The number of primordia produced at the time of FI does not necessarily correlate with the final number of leaves because at this time there are a number of primordia that may become either leaves or spikelets (Griffiths ; Brooking and Jamieson, 2002). There are two more subsequent events on the apex that are important to determine the ultimate fate of primordia: DR formation is first observable on primordia in the middle of the spike and a wave of commitment to reproductive fate moves up and down the spike from this point. Between DR and TS there are a number of primordia, between those already displaying double ridges in the centre of the spike and those committed to becoming leaves on the lower part of the apex, whose fate is not yet determined. These so-called labile primordia could become either leaves or spikelets (Griffiths ; Brooking and Jamieson, 2002). Jamieson showed that the HS at which TS occurred (TSHS) is tightly related to FLN, using data derived from many environments (both field and controlled environment) and genotypes. Sonego found similar relationships for TS in oats. This suggests that the commitment of primordia to becoming leaves moves up the stem at a rate that is constant relative to leaf appearance and meets the wave of reproductive commitment coming down the apex at the time of TS. Thus, environmental cues that determine the rate of progress of the wave of commitment and the timing of TS will determine FLN. Once the wheat plant reaches TS, all the leaves that are committed to a vegetative fate must appear before the appearance of the flag leaf ligule (FL) and subsequent anthesis occurs. Overall, the time of anthesis is controlled by the effects of vernalization and Pp on FLN, and the effects of temperature and phyllochron on the time it takes for the FL to appear.

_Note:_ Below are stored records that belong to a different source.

(** * XFA_to_HTML: the stacked UI interpreter of [PDF-XML_to_HTML.py]

    A shallow embedding of the interpreter half of the script
    ([extract_all_js], [process_element], [build_ui_interpreter_stacked])
    together with the part of the lxml element API those functions call.

    The interpreter is embedded twice.  [Tree] takes the document as a
    value and threads the [cascade_required] flag; the functional claims are
    stated on it.  [Heap] takes the document as a store of nodes behind
    handles, as lxml hands it out, and is written against the element API as
    computations over that store; it carries the claims about what a run does
    to the document.  The two are proved to compute the same output.

    Text is modelled by [string]; a character stands for a code point
    below 256, which is where Python's [str.lower] and [str.strip] are
    spelled out below.  Recursion depth is not bounded as CPython bounds
    it. *)

From Stdlib Require Import String Ascii Bool Arith ZArith Lia.
From stdpp Require Import base option list gmap strings.

Local Open Scope stdpp_scope.

(** ** Python string operations used by the source *)

Module Py.

Definition nl : string := String (ascii_of_nat 10) EmptyString.
Definition dq : string := String (ascii_of_nat 34) EmptyString.

(** [sep.join(parts)] *)
Fixpoint join (sep : string) (parts : list string) : string :=
  match parts with
  | [] => ""
  | [p] => p
  | p :: rest => p +:+ sep +:+ join sep rest
  end.

Definition in_range (lo hi n : nat) : bool := (lo <=? n) && (n <=? hi).

(** [str.lower] on one code point below 256: A-Z, and the Latin-1 capitals
    U+00C0..U+00DE without the multiplication sign U+00D7. *)
Definition lower_char (c : ascii) : ascii :=
  let n := nat_of_ascii c in
  if in_range 65 90 n then ascii_of_nat (n + 32)
  else if in_range 192 222 n && negb (n =? 215) then ascii_of_nat (n + 32)
  else c.

Fixpoint lower (s : string) : string :=
  match s with
  | EmptyString => EmptyString
  | String c s' => String (lower_char c) (lower s')
  end.

(** [s.startswith(p)] *)
Fixpoint startswith (s p : string) : bool :=
  match p, s with
  | EmptyString, _ => true
  | String _ _, EmptyString => false
  | String a p', String b s' => if ascii_dec a b then startswith s' p' else false
  end.

(** [sub in s] *)
Fixpoint contains (s sub : string) : bool :=
  startswith s sub ||
  match s with
  | EmptyString => false
  | String _ s' => contains s' sub
  end.

(** [s.endswith(p)] *)
Definition endswith (s p : string) : bool :=
  startswith (String.rev s) (String.rev p).

(** [str.isspace] on one code point below 256. *)
Definition is_space (c : ascii) : bool :=
  let n := nat_of_ascii c in
  in_range 9 13 n || in_range 28 32 n || (n =? 133) || (n =? 160).

Fixpoint lstrip (s : string) : string :=
  match s with
  | EmptyString => EmptyString
  | String c s' => if is_space c then lstrip s' else s
  end.

(** [s.strip()] *)
Definition strip (s : string) : string :=
  String.rev (lstrip (String.rev (lstrip s))).

(** Truth value of an optional string: [None] and [""] are falsy. *)
Definition truthy (o : option string) : bool :=
  match o with
  | Some (String _ _) => true
  | _ => false
  end.

(** [o or d] for an optional string [o]. *)
Definition or_else (o : option string) (d : string) : string :=
  match o with
  | Some (String c s) => String c s
  | _ => d
  end.

End Py.

Import Py.

(** ** Tags, kinds and the literal texts *)

(** A tag as lxml keeps it: an optional namespace URI and a local name
    (Clark notation [{uri}local] when printed). *)
Record QName : Type := mkQName { ns_uri : option string; localname : string }.

Global Instance QName_eq_dec : EqDecision QName.
Proof. solve_decision. Defined.

Definition XFA_NS : string := "http://www.xfa.org/schema/xfa-template/3.3/".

the formation of double ridges (DR), described by Baker as the first unequivocal sign that a primordium has committed to a reproductive fate;

the formation of the last or terminal spikelet (TS) primordium, which signals the halting of further primordium production.

Physiological models of time to flower for wheat

Physiological models of time to anthesis incorporate calculations of the effect temperature and Pp have on progress to anthesis. Experimental studies that underlie physiological models are conducted in the field or controlled environment facilities. The observations required are relatively easy to collect so experiments usually apply a number of levels of treatments to quantify response profiles and/or take repeated measures of a range of variables (e.g. primordium initiation, leaf appearance, flag leaf appearance) that explain the progress toward anthesis. Physiological models are widely used to predict the time to flower and are useful tools in the study of the genetic controls of crop processes (Hammer ; Yin and Struik, 2010; Allard ). In spite of the potential that physiological models offer in advancing genetic studies, success in linking genetic coefficients to genotype information has been limited (White ).

We review the two main successful approaches incorporated into the most widely used wheat simulation models. The differences in these approaches represent the evolution of understanding of the process, rather than competing theories of development. What the approaches have in common is the use of a developmental timescale, the way the plant sees time. This is based on the concept of thermal time (Tt), calculated by summing the accumulation of daily temperature above a base temperature below which development ceases.

The CERES group of models (Ritchie and Otter, 1985) and ARCWHEAT1 (Weir ) calculate phenological progress through a succession of phases between FI, DR (ARCWHEAT1) and TS (CERES and ARCWHEAT1) driven by the accumulation of modified Tt. Anthesis occurs a fixed amount of Tt beyond TS. Vernalization (Vf) and Pp (Pf) factors (with values between zero and unity) reduce the rate of accumulation of Tt so that exposure to short days and incomplete vernalization lead to an increase in the amount of unmodified Tt required to reach anthesis. Vernalization is treated as a cumulative process, with a base amount of vernal time (Vt) required to lift Vf above zero, and a saturation Vt to bring Vf to unity. There is a function that relates vernalization effectiveness with temperature, so that Vt accumulates at 1 unit per day between 4 and 10 °C, but reduces linearly to zero at temperatures above 16 °C and below –4 °C in ARCWHEAT1. A similar function is used in the CERES models, but the details differ (McMaster ). Pf increases with Pp up to a Pp that is assumed to be long enough to maximize development. Implementation differs between the CERES and ARCWHEAT1 models, and among different versions and derivatives of the CERES Wheat models. The CERES models use TS as their intermediate event, so Vf and Pf cease to be applied after that event (McMaster ). In ARCWHEAT1, Vf is applied only until FI, and Pf until TS. Differences in genotypes are simulated through vernalization and photoperiod sensitivity coefficients that determine the nature of the response of Vf and Pf to temperature and Pp, respectively. Intrinsic earliness is associated with the modified thermal duration of phase lengths. In these models the thermal phase durations are assumed to be independent. However, Jamieson showed that phase lengths are not independent.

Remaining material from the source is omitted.